Üniversite yöneticileri, öğrenim ücretlerinin son yedi yıldır 9.250 sterlinde dondurulmuş olması nedeniyle alternatif gelir kaynaklarını azami düzeye çıkarmaktan başka çareleri olmadığını söylüyor. Bu durum, üniversitelerin harç ödeyen yabancı öğrencilere yerli öğrencilerden daha fazla öncelik verdikleri iddialarına yol açmıştır ki bu iddialar ilgili üniversiteler tarafından reddedilmektedir.
Ancak iyi günlerin sona ermiş olabileceğine dair işaretler var. Üniversiteler bu ay, kurslara başvuran yabancı öğrenci sayısının düşmeye başlamasıyla birlikte, kursların kaldırılması ve akademik personelin işten çıkarılması gibi “gerçekten zor” kesintilerle karşı karşıya oldukları konusunda uyarıda bulundu.

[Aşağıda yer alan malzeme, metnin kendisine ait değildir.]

(* ===== verification/World.v ===== *)
(** The state of the driver: the objects of hab.h on a heap, the devices and the
    driver singleton, and the small state-and-error monad in which the handlers
    are written.  Addresses are numbers; a freed object is absent from its map,
    so following a dangling pointer is a [Fault].  List heads are lists of
    addresses, a kref is a counter, an idr is a finite map.  The calls that leave
    the driver's state (sends, wake-ups, scheduled work) are appended to a log. *)
From S2P Require Import Prelude Header.

(** ** Messages and requests *)

(** [m_data] is one chunk, or the pages of a scattered message. *)
(* src/hab.h:299-305 hab_message *)
Record hab_message := {
  m_sizebytes : Z;
  m_scatter : bool;
  m_sequence_rx : Z;
  m_data : list bytes
}.

Definition set_m_sizebytes (x : Z) (r : hab_message) : hab_message :=
  Build_hab_message x (m_scatter r) (m_sequence_rx r) (m_data r).
Definition set_m_scatter (x : bool) (r : hab_message) : hab_message :=
  Build_hab_message (m_sizebytes r) x (m_sequence_rx r) (m_data r).
Definition set_m_sequence_rx (x : Z) (r : hab_message) : hab_message :=
  Build_hab_message (m_sizebytes r) (m_scatter r) x (m_data r).
Definition set_m_data (x : list bytes) (r : hab_message) : hab_message :=
  Build_hab_message (m_sizebytes r) (m_scatter r) (m_sequence_rx r) x.
(** A received descriptor has its whole table, and a page count that was checked. *)
Definition table_fits (d : export_desc) : bool :=
  (0 <=? pfn_nregions (ed_payload d)) && (12 + sizeof_region * pfn_nregions (ed_payload d) <=? zlen (ed_payload d)) &&
  (0 <=? ed_payload_count d) && (ed_payload_count d <=? MAX_EXP_PAYLOAD_COUNT).

(** ** Mapping an import *)

(* src/include/linux/habmm.h:248-248 HABMM_EXP_MEM_TYPE_DMA *)
Definition HABMM_EXP_MEM_TYPE_DMA : Z := 0x1.
(* src/include/linux/habmm.h:253-253 HABMM_EXPIMP_FLAGS_FD *)
Definition HABMM_EXPIMP_FLAGS_FD : Z := 0x10000.
(* src/include/linux/habmm.h:254-254 HABMM_EXPIMP_FLAGS_DMABUF *)
Definition HABMM_EXPIMP_FLAGS_DMABUF : Z := 0x20000.

Definition flag (flags f : Z) : bool := negb (Z.land flags f =? 0).

Section ops.
Context {HS : Type} `{Platform HS}.
#[local] Abbreviation M := (World.M HS).

(** An outcome of a pure computation. *)
Definition lift {A} (r : res A) : M A := fun w =>
  match r with Ok a => Ok (a, w) | Fault f => Fault f | Blocked => Blocked end.

(** Only a page that is memory as a whole is one. *)
(* src/os/linux/hab_mem_linux.c:44-62 hab_page_is_valid *)
Definition hab_page_is_valid (pfn : Z) : Z :=
  let ret := region_intersects pfn in
  if ret =? 0 then 1 else if ret =? 2 then 0 else 0.

(** [None] stands for an error pointer; the caller does not tell them apart. *)
(* src/os/linux/hab_mem_linux.c:64-144 pages_list_create *)
Definition pages_list_create (export : export_desc) (userflags : Z) : M (option pages_list) :=
  let payload := ed_payload export in
  let pfn := first_pfn payload in
  if negb (pfn_valid pfn) || (hab_page_is_valid pfn =? 0) then ret None
  else
    let! a := kalloc in
    let! b := (match a with None => ret None | Some _ => kalloc end) in
    match b with
    | None => ret None
    | Some b =>
        let! r := lift (expand_regions (Z.to_nat (pfn_nregions payload)) payload 0 pfn 0 (ed_payload_count export)) in
        match r with
        | None => ret None
        | Some pages =>
            ret (Some (Build_pages_list b pages (ed_payload_count export) userflags
              (ed_export_id export) (ed_vcid_remote export) (ed_pchan export) 1 None))
        end
    end.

Bu yıla ilişkin ilk kabul verileri, önümüzdeki mali yılda yurt dışından öğrenci alımının yüzde 37 oranında azalacağını gösteriyor. Sektörün karşı karşıya olduğu sorunlar arasında Nijerya’daki ekonomik krizin başvurularda düşüşe yol açması ve hükümetin vizeleri kısıtlaması nedeniyle Hintli öğrencilerin de caydırılması yer alıyor.
Habere göre, Hükümet, yabancı öğrencilerin Muhafazakârlar için siyasi açıdan zehirli olan genel net göç rakamlarına dahil edilmesi nedeniyle büyük ölçüde anlayışsız davranıyor. Ayrıca üniversitelerin verimsizleştiğini ve üst düzey personele yüksek maaşlar verildiğini savunarak sektördeki israfa dikkat çekiyor.
Ancak üniversiteler, eğitim almaya gelen öğrencilerin büyük çoğunluğunun kurslarının sonunda ayrıldığını ve sadece yüksek öğrenim için değil, daha geniş anlamda ekonomi için de değerli bir gelir sağladığını söylüyor. İflasların artık “gerçekçi bir olasılık” olduğu konusunda uyarıda bulunan üniversiteler, her on kurumdan birinin maliyetleri düşürmek için bu yıl şimdiden personel azaltımına gittiğini belirtiyor.
Ancak hayat pahalılığı krizi nedeniyle ne Muhafazakârlar ne de İşçi Partisi, üniversitelerin asıl istediği şeyi, yani yerli öğrenciler için de harçları artırmalarına izin vermeyi düşünmüyor.